For teams that receive third-party webhooks and run conventional handlers, Hookdeck Event Gateway alone covers the failure modes that matter. For teams whose workflows are genuinely long-running and multi-step, Inngest covers durable execution. For teams that have both (webhooks from outside, real workflows inside) Hookdeck and Inngest are complementary rather than competing, and putting one in front of the other gets each tool doing the part it's best at.
FAQs
When should I use Hookdeck Event Gateway instead of Inngest?
Use Hookdeck when your primary problem is receiving webhooks reliably from external providers — especially when you need per-provider signature verification, durable queueing, edge filtering, and observability over the raw webhook traffic. If your processing is short-lived HTTP handlers, the gateway alone is enough; you don't need durable step state for code that has no steps.
When should I use Inngest instead of Hookdeck Event Gateway?
Use Inngest when your events come from your own code (not third-party webhooks) and your processing is a real workflow — multi-step, long-running, or involving waitpoints. Durable step state, per-step retries, and scheduling are Inngest's category, not a gateway's.
Can I use Hookdeck Event Gateway and Inngest together?

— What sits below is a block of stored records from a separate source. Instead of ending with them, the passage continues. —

Lemma block_step t i b : canonical t → 2 * b * 2 ^ i < size t →
  block t (S i) b =
    if (2 * b + 1) * 2 ^ i <? size t then Branch (block t i (2 * b)) (block t i (2 * b + 1))
    else block t i (2 * b).
Proof.
  revert b. pose proof (pow_pos i) as Hp. pose proof (Nat.pow_succ_r' 2 i) as Hpow.
  induction t as [v|l IHl r IHr]; intros b Hc Hb.
  { cbn [size] in *. assert (b = 0) as -> by nia. by rewrite (proj2 (Nat.ltb_ge _ _)) by lia. }
  cbn [block]. destruct (Nat.leb_spec (size (Branch l r)) (2 ^ i)) as [Hle|Hgt].
  { assert (b = 0) as -> by nia. rewrite (proj2 (Nat.leb_le _ _)) by lia.
    by rewrite (proj2 (Nat.ltb_ge _ _)) by lia. }
  destruct (branch_cut l r i Hc Hgt) as (h & Hi & Hl & El & Hcl & Hcr & Hr & Hq). rewrite Hq.
  pose proof (perfect_size _ _ Hl) as Sl. cbn [size] in *.
  destruct (Nat.leb_spec (size l + size r) (2 ^ S i)) as [Hle|Hgt2].
  - assert (b = 0) as -> by nia.
    assert (h = i) as -> by (assert (h < S i); [apply pow_lt_cancel; pose proof (size_pos r); lia|lia]).
    rewrite Nat.sub_diag in *. rewrite !(proj2 (Nat.ltb_lt _ _)) by lia.
    rewrite (proj2 (Nat.ltb_ge _ _)) by lia. f_equal; simpl.
    + destruct l as [|l1 l2]; [done|]. cbn [block]. by rewrite (proj2 (Nat.leb_le _ _)) by lia.
    + destruct r as [|r1 r2]; [done|]. cbn [block]. by rewrite (proj2 (Nat.leb_le _ _)) by lia.
  - assert (S i ≤ h) as Hih.
    { destruct (decide (h = i)) as [->|]; [|lia]. lia. }
    assert (2 ^ (h - i) = 2 * 2 ^ (h - S i)) as Eq2 by (rewrite <-Nat.pow_succ_r'; f_equal; lia).
    assert (size l / 2 ^ S i = 2 ^ (h - S i)) as Hq2.
    { rewrite El, Eq2, Hpow. replace (2 * 2 ^ (h - S i) * 2 ^ i) with (2 ^ (h - S i) * (2 * 2 ^ i)) by lia.
      apply Nat.div_mul. lia. }
    rewrite Hq2, Eq2. rewrite Eq2 in El. set (q := 2 ^ (h - S i)) in *.
    destruct (Nat.ltb_spec (b * 2 ^ S i) (size l)) as [Hlt|Hge].
    + assert (b < q) by (apply (Nat.mul_lt_mono_pos_r (2 ^ S i)); lia).
      assert ((2 * b + 1) * 2 ^ i < 2 * q * 2 ^ i) by (apply Nat.mul_lt_mono_pos_r; lia).
      rewrite IHl by (done || lia). by rewrite !(proj2 (Nat.ltb_lt _ _)) by lia.
    + rewrite !(proj2 (Nat.ltb_ge _ (size l))) by nia.
      assert (q ≤ b) by (apply (Nat.mul_le_mono_pos_r _ _ (2 ^ S i)); lia). rewrite IHr by (done || nia).
      replace (2 * (b - q)) with (2 * b - 2 * q) by lia.
      replace (2 * b - 2 * q + 1) with (2 * b + 1 - 2 * q) by lia.
      replace ((2 * b + 1 - 2 * q) * 2 ^ i <? size r) with ((2 * b + 1) * 2 ^ i <? size l + size r); [done|].
      destruct (Nat.ltb_spec ((2 * b + 1) * 2 ^ i) (size l + size r)) as [?|?]; symmetry;
        [apply Nat.ltb_lt|apply Nat.ltb_ge]; nia.
Qed.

Yes — they're complementary. Hookdeck handles the inbound layer: receiving, validating, deduplicating, transforming, and reliably delivering raw webhook payloads. Inngest handles the processing layer: executing multi-step workflows with independent step-level retries. The typical pattern is Hookdeck receiving webhooks from third-party providers, transforming them into the shape Inngest expects, and delivering them to an Inngest intake endpoint with authentication. Each does something the other doesn't.
Does Inngest's webhook trigger replace a webhook gateway?
Not really. Inngest's HTTP intake endpoint is a generic authenticated endpoint, not a per-provider webhook receiver. To accept signed webhooks from Stripe, Shopify, GitHub, and so on, you write and maintain the signature verification and payload normalization yourself. A gateway like Hookdeck does that work once, for 120+ providers, and gives you replay and observability over the raw provider traffic. If you only have a runtime, you're rebuilding the ingress layer one provider at a time.